Task details. Pull every line containing "BeaconAttester" from the entries.

====== Data to use

Definition summary (v : EthereumValidator) : M Db ValidatorError ValidatorSummary :=
  get_validator_summary (pk_bytes (public_key v)).

Definition verify_signature (public_key message signature : bytes) : result bool ValidatorError :=
  let? pk := rmap_err (fun e => InvalidPublicKey ("Invalid BLS public key: " +:+ e))
               (public_key_from_bytes public_key) in
  let? sig := rmap_err (fun e => InvalidSignature ("Invalid BLS signature: " +:+ e))
                (signature_from_bytes signature) in
  Ok (bls_verify sig message ETH2_DST [] pk).
End roots.
Arguments EthereumValidator {BLS}.

(** ** Well-formed messages: what the Rust types enforce *)

Definition checkpoint_wf (c : Checkpoint) : Prop := u64 (epoch c) /\ length (cp_root c) = 32%nat.
Definition attestation_wf (d : AttestationData) : Prop :=
  u64 (att_slot d) /\ u64 (att_index d) /\ length (att_beacon_block_root d) = 32%nat /\
  checkpoint_wf (source d) /\ checkpoint_wf (target d).
Definition block_wf (b : BeaconBlockHeader) : Prop :=
  u64 (slot b) /\ u64 (proposer_index b) /\ length (parent_root b) = 32%nat /\
  length (state_root b) = 32%nat /\ length (body_root b) = 32%nat.

(** Splitting equal concatenations of fixed-size fields. *)
Ltac split_fields E :=
  repeat match type of E with
  | _ ++ _ = _ ++ _ =>
      let F := fresh "F" in
      apply app_inj_1 in E as [F E]; [|by rewrite ?length_le_bytes; congruence];
      try (apply le_bytes_inj in F; [|done..])
  end.

Lemma attestation_preimage_inj d1 d2 :
  attestation_wf d1 -> attestation_wf d2 ->
  attestation_preimage d1 = attestation_preimage d2 -> d1 = d2.
Proof.
  destruct d1 as [sl1 i1 b1 [e1 r1] [e1' r1']], d2 as [sl2 i2 b2 [e2 r2] [e2' r2']].
  intros (? & ? & ? & [? ?] & [? ?]) (? & ? & ? & [? ?] & [? ?]) E.
  unfold attestation_preimage in E.
  cbn [att_slot att_index att_beacon_block_root source target epoch cp_root] in *. split_fields E. by subst.
Qed.

Lemma block_preimage_inj b1 b2 :
  block_wf b1 -> block_wf b2 -> block_preimage b1 = block_preimage b2 -> b1 = b2.
Proof.
  destruct b1, b2. intros (? & ? & ? & ? & ?) (? & ? & ? & ? & ?) E.
  unfold block_preimage in E.
  cbn [slot proposer_index parent_root state_root body_root] in *. split_fields E. by subst.
Qed.

Lemma pair_data_eq a b : pair_data a b = le_bytes 8 a ++ le_bytes 8 b.
Proof. apply (copy_halves (le_bytes 8 a) (le_bytes 8 b)). Qed.

Lemma pair_data_inj a b a' b' :
  u64 a -> u64 b -> u64 a' -> u64 b' -> pair_data a b = pair_data a' b' -> a = a' /\ b = b'.
Proof.
  intros ? ? ? ? E. rewrite !pair_data_eq in E. split_fields E. by apply le_bytes_inj in E.
Qed.

Lemma combined_eq r d : length r = 32%nat -> length d = 32%nat -> combined r d = r ++ d.
Proof. intros Hr Hd. rewrite <- copy_halves, Hr, Hd. done. Qed.

(** ** Requests: everything a validator can be asked to sign *)

Inductive request :=
| RAttestation (d : AttestationData)
| RBlock (b : BeaconBlockHeader)
| RRandao (e : Epoch)
| RExit (x : VoluntaryExit)
| RSync (m : SyncCommitteeMessage)
| RSelection (s : Slot)
| RSyncSelection (s : Slot) (subcommittee_index : Z).

Definition request_domain (r : request) : DomainType :=
  match r with
  | RAttestation _ => BeaconAttester
  | RBlock _ => BeaconProposer
  | RRandao _ => Randao
  | RExit _ => DVoluntaryExit
  | RSync _ => SyncCommittee
  | RSelection _ => SelectionProof
  | RSyncSelection _ _ => SyncCommitteeSelectionProof
  end.

(** The bytes a request is identified by: what is hashed first, or the block
    root that a synchronisation message signs directly. *)
Definition request_bytes (r : request) : bytes :=
  match r with
  | RAttestation d => attestation_preimage d
  | RBlock b => block_preimage b
  | RRandao e => le_bytes 8 e
  | RExit x => pair_data (exit_epoch x) (validator_index x)
  | RSync m => sync_beacon_block_root m
  | RSelection s => le_bytes 8 s
  | RSyncSelection s i => pair_data s i
  end.

Definition request_wf (r : request) : Prop :=
  match r with
  | RAttestation d => attestation_wf d
  | RBlock b => block_wf b
  | RRandao e => u64 e
  | RExit x => u64 (exit_epoch x) /\ u64 (validator_index x)
  | RSync m => length (sync_beacon_block_root m) = 32%nat
  | RSelection s => u64 s
  | RSyncSelection s i => u64 s /\ u64 i
  end.

(** Equal, up to the slot of a synchronisation message, which is not signed. *)
Definition same_content (r1 r2 : request) : Prop :=
  match r1, r2 with
  | RSync m1, RSync m2 => sync_beacon_block_root m1 = sync_beacon_block_root m2
  | _, _ => r1 = r2
  end.

Lemma request_bytes_inj r1 r2 :
  request_wf r1 -> request_wf r2 -> request_domain r1 = request_domain r2 ->
  request_bytes r1 = request_bytes r2 -> same_content r1 r2.
Proof.
  destruct r1 as [d1|b1|e1|[e1 i1]|m1|s1|s1 i1], r2 as [d2|b2|e2|[e2 i2]|m2|s2|s2 i2];
    cbn [request_wf request_domain request_bytes same_content exit_epoch validator_index];
    intros H1 H2 Hd E; try discriminate Hd; clear Hd.
  - f_equal. by apply attestation_preimage_inj.
  - f_equal. by apply block_preimage_inj.
  - f_equal. by apply le_bytes_inj in E.
  - destruct H1, H2. by destruct (pair_data_inj e1 i1 e2 i2) as [-> ->].
  - done.
  - f_equal. by apply le_bytes_inj in E.
  - destruct H1, H2. by destruct (pair_data_inj s1 i1 s2 i2) as [-> ->].
Qed.

Section signing.
Context {SHA : Sha256} {BLS : Bls} {db : Type} {SLED : Sled db} {HEX : Hex}.
Context {SV : Serde ValidatorData} {SA : Serde SlashingDb.AttestationData} {SB : Serde BlockData}.
Abbreviation Db := (SlashingProtectionDb db).

(** A validator carries the public key of its secret key, as [new] constructs
    it. *)
Definition validator_wf (v : EthereumValidator) : Prop :=
  pk_bytes (public_key v) = compressed_public_key (secret_key v).

Lemma validator_new_wf secret fork now (s : Db) v s' : new secret fork now s = (Ok v, s') -> validator_wf v.
Proof.
  unfold new. intros (sk & s1 & _ & (known & s2 & _ & ([] & s3 & _ & E)%bind_inv_Ok)%bind_inv_Ok)%bind_inv_Ok.
  by injection E as <- _.
Qed.

(** The method that serves a request. *)
Definition sign (v : EthereumValidator) (r : request) (now : DateTime) : M Db ValidatorError bytes :=
  match r with
  | RAttestation d => sign_attestation v d now
  | RBlock b => sign_block v b now
  | RRandao e => ret (sign_randao v e)
  | RExit x => ret (sign_voluntary_exit v x)
  | RSync m => ret (sign_sync_committee v m)
  | RSelection s => ret (sign_selection_proof v s)
  | RSyncSelection s i => ret (sign_sync_committee_selection_proof v s i)
  end.

Definition request_data_root (r : request) : bytes :=
  match r with RSync m => sync_beacon_block_root m | r => sha256 (request_bytes r) end.

(** The 64 bytes and all messages hashed for a request. *)
Definition request_combined (fork : ForkInfo) (r : request) : bytes :=
  combined (request_data_root r) (compute_domain fork (request_domain r)).
Definition request_messages (fork : ForkInfo) (r : request) : list bytes :=
  [request_bytes r; request_combined fork r].

(** The root a request is signed under: the code's own functions where it has
    one, else the digest its method computes in place. *)
Definition request_root (fork : ForkInfo) (r : request) : SigningRoot :=
  let in_place data_root t := MkSigningRoot (sha256 (combined data_root (compute_domain fork t))) in
  match r with
  | RAttestation d => attestation_signing_root d (compute_domain fork BeaconAttester)
  | RBlock b => block_signing_root b (compute_domain fork BeaconProposer)
  | RRandao e => in_place (sha256 (le_bytes 8 e)) Randao
  | RExit x => exit_signing_root x (compute_domain fork DVoluntaryExit)
  | RSync m => sync_signing_root m (compute_domain fork SyncCommittee)
  | RSelection s => in_place (sha256 (le_bytes 8 s)) SelectionProof
  | RSyncSelection s i => in_place (sha256 (pair_data s i)) SyncCommitteeSelectionProof
  end.

Lemma request_root_combined fork r : request_root fork r = MkSigningRoot (sha256 (request_combined fork r)).
Proof. by destruct r. Qed.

============

Task answer.
  | RAttestation _ => BeaconAttester
  | RAttestation d => attestation_signing_root d (compute_domain fork BeaconAttester)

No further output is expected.